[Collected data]
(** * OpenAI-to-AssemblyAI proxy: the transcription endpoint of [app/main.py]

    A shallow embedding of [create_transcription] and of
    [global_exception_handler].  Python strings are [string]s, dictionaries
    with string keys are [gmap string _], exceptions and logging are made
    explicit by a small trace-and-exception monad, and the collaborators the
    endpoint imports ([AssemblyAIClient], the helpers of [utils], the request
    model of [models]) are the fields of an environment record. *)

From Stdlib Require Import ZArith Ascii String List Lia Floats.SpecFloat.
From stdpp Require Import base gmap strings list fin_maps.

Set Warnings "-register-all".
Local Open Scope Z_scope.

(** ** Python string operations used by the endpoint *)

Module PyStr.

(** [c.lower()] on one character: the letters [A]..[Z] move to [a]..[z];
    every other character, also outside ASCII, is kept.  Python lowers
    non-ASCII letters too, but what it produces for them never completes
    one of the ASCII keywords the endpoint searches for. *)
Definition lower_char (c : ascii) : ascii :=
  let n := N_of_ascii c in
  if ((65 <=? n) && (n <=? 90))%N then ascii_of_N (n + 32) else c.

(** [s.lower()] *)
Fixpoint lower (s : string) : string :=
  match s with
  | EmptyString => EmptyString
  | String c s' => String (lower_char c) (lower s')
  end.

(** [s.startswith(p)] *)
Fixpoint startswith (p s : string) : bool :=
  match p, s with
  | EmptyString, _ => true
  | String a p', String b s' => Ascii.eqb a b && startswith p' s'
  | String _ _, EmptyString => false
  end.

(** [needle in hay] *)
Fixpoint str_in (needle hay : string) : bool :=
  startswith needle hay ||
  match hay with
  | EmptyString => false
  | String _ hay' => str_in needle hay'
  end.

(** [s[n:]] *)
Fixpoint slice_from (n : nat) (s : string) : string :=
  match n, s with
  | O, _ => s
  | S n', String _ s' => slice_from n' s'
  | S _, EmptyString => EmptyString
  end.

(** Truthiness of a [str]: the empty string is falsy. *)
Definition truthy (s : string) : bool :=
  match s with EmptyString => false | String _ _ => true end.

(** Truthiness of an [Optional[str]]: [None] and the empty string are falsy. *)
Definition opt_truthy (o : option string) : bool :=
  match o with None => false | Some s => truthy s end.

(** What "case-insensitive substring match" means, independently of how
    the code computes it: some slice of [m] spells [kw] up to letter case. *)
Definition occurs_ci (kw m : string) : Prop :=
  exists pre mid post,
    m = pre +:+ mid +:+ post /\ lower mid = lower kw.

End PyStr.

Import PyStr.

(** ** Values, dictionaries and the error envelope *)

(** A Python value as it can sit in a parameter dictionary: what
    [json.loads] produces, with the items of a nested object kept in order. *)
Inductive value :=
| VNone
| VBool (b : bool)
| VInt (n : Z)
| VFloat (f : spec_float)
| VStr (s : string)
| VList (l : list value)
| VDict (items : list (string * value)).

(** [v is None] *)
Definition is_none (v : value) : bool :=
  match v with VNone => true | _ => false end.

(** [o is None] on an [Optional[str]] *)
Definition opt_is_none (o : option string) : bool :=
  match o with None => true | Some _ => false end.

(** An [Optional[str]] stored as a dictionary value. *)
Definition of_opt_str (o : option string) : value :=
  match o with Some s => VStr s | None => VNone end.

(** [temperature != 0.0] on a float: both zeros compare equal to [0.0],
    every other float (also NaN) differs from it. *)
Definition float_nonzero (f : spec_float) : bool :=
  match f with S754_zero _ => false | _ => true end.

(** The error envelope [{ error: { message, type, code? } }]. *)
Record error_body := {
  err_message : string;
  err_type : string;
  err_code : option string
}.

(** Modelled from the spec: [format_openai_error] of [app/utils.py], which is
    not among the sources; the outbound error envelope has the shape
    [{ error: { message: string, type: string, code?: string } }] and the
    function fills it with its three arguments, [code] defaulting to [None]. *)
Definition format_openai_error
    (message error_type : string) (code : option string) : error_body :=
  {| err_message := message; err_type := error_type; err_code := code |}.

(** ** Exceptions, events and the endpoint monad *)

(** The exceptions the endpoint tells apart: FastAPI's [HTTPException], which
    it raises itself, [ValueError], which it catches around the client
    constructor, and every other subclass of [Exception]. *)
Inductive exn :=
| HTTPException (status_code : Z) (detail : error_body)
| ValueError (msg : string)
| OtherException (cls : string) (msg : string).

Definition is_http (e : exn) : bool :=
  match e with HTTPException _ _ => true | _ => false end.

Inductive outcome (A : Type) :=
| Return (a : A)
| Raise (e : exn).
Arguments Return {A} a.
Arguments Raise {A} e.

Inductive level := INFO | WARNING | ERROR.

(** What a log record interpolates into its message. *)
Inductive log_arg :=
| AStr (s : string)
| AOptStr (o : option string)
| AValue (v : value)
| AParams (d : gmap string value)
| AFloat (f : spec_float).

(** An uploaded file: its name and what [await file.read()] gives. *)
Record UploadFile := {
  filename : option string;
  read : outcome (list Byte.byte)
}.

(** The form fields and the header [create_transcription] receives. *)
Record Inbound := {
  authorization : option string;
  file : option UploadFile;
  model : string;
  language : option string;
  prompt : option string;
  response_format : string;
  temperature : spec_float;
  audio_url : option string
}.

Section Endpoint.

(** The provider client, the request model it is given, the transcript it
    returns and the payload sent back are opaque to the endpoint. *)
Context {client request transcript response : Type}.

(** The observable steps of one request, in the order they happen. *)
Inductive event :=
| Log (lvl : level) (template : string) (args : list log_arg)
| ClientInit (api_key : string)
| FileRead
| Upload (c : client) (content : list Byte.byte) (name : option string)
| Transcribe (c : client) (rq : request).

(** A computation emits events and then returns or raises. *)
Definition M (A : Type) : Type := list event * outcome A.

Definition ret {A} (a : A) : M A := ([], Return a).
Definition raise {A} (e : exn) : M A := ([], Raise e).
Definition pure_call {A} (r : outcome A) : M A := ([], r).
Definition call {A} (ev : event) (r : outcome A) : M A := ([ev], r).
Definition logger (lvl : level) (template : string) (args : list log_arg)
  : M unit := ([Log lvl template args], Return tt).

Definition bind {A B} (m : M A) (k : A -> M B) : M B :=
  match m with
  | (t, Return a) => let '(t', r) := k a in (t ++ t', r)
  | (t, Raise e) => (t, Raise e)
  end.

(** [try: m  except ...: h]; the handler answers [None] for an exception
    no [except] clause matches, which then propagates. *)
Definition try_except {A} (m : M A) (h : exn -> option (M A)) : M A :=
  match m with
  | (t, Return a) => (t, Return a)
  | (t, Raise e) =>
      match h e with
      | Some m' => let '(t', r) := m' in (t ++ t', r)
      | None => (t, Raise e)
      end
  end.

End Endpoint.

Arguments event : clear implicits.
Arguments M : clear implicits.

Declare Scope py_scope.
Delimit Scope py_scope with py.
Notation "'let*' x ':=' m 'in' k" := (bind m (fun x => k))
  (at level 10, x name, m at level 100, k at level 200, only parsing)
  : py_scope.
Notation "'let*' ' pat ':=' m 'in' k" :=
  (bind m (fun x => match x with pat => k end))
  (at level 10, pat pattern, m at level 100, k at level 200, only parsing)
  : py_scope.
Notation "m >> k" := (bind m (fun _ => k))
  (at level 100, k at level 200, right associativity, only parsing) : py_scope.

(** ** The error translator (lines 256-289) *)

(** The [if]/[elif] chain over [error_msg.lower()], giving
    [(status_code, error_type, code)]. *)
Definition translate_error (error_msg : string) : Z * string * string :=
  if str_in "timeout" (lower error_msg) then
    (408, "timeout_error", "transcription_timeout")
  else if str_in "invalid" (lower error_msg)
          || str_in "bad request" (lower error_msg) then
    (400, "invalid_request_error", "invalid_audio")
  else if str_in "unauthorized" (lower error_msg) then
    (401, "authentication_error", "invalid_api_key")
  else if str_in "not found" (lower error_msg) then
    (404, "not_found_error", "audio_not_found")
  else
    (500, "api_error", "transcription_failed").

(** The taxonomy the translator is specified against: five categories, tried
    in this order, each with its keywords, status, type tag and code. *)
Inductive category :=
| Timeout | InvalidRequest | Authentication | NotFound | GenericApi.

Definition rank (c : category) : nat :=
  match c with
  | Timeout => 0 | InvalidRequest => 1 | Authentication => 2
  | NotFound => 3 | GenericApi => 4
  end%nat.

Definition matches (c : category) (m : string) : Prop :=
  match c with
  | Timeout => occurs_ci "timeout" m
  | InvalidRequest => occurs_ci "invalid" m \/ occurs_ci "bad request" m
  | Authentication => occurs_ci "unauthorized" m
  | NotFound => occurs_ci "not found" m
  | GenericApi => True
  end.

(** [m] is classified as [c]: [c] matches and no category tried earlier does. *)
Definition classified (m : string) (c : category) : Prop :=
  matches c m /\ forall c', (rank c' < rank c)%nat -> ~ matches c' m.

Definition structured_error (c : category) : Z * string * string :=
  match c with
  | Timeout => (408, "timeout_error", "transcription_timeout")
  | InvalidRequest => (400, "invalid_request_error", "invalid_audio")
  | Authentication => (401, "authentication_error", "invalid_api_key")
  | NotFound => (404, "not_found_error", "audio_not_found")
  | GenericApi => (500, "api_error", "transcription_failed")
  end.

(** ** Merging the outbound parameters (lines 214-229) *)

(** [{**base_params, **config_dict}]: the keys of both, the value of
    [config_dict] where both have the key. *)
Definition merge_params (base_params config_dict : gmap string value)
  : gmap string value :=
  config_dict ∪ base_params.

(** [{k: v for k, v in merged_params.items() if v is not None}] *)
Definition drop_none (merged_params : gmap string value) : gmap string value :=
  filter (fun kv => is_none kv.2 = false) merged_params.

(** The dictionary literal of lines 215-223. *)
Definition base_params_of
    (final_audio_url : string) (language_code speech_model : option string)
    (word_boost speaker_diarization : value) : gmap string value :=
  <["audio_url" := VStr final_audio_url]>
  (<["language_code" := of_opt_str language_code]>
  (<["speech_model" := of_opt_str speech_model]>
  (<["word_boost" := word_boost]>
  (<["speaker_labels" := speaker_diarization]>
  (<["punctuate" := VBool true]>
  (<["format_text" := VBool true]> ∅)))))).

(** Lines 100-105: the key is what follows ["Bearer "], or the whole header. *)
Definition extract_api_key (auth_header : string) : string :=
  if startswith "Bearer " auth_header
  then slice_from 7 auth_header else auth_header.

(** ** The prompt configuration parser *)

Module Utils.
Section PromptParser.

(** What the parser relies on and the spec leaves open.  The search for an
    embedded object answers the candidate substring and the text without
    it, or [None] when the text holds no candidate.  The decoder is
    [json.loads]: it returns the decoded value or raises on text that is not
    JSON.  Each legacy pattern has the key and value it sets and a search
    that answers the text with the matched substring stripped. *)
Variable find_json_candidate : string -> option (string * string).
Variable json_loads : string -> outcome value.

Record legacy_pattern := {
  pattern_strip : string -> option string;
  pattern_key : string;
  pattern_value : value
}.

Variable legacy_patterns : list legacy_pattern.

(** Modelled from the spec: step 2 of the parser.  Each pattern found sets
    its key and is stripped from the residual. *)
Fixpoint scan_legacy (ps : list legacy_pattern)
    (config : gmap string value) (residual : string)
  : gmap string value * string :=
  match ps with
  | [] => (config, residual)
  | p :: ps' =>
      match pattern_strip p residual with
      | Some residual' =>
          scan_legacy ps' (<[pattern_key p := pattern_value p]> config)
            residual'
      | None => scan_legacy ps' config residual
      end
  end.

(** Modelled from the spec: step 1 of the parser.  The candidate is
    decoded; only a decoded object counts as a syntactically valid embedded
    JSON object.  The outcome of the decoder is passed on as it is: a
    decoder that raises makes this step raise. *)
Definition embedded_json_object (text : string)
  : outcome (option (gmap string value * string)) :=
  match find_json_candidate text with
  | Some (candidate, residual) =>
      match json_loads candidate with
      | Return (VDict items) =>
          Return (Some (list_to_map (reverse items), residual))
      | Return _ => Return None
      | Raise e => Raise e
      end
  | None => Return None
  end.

Exercise goal = Copy out only the lines of the records above from the one with "(** ** Python" through the one with "startswith p' s'", exactly as they stand, both included.

Reply to the task =
(** ** Python string operations used by the endpoint *)

Module PyStr.

(** [c.lower()] on one character: the letters [A]..[Z] move to [a]..[z];
    every other character, also outside ASCII, is kept.  Python lowers
    non-ASCII letters too, but what it produces for them never completes
    one of the ASCII keywords the endpoint searches for. *)
Definition lower_char (c : ascii) : ascii :=
  let n := N_of_ascii c in
  if ((65 <=? n) && (n <=? 90))%N then ascii_of_N (n + 32) else c.

(** [s.lower()] *)
Fixpoint lower (s : string) : string :=
  match s with
  | EmptyString => EmptyString
  | String c s' => String (lower_char c) (lower s')
  end.

(** [s.startswith(p)] *)
Fixpoint startswith (p s : string) : bool :=
  match p, s with
  | EmptyString, _ => true
  | String a p', String b s' => Ascii.eqb a b && startswith p' s'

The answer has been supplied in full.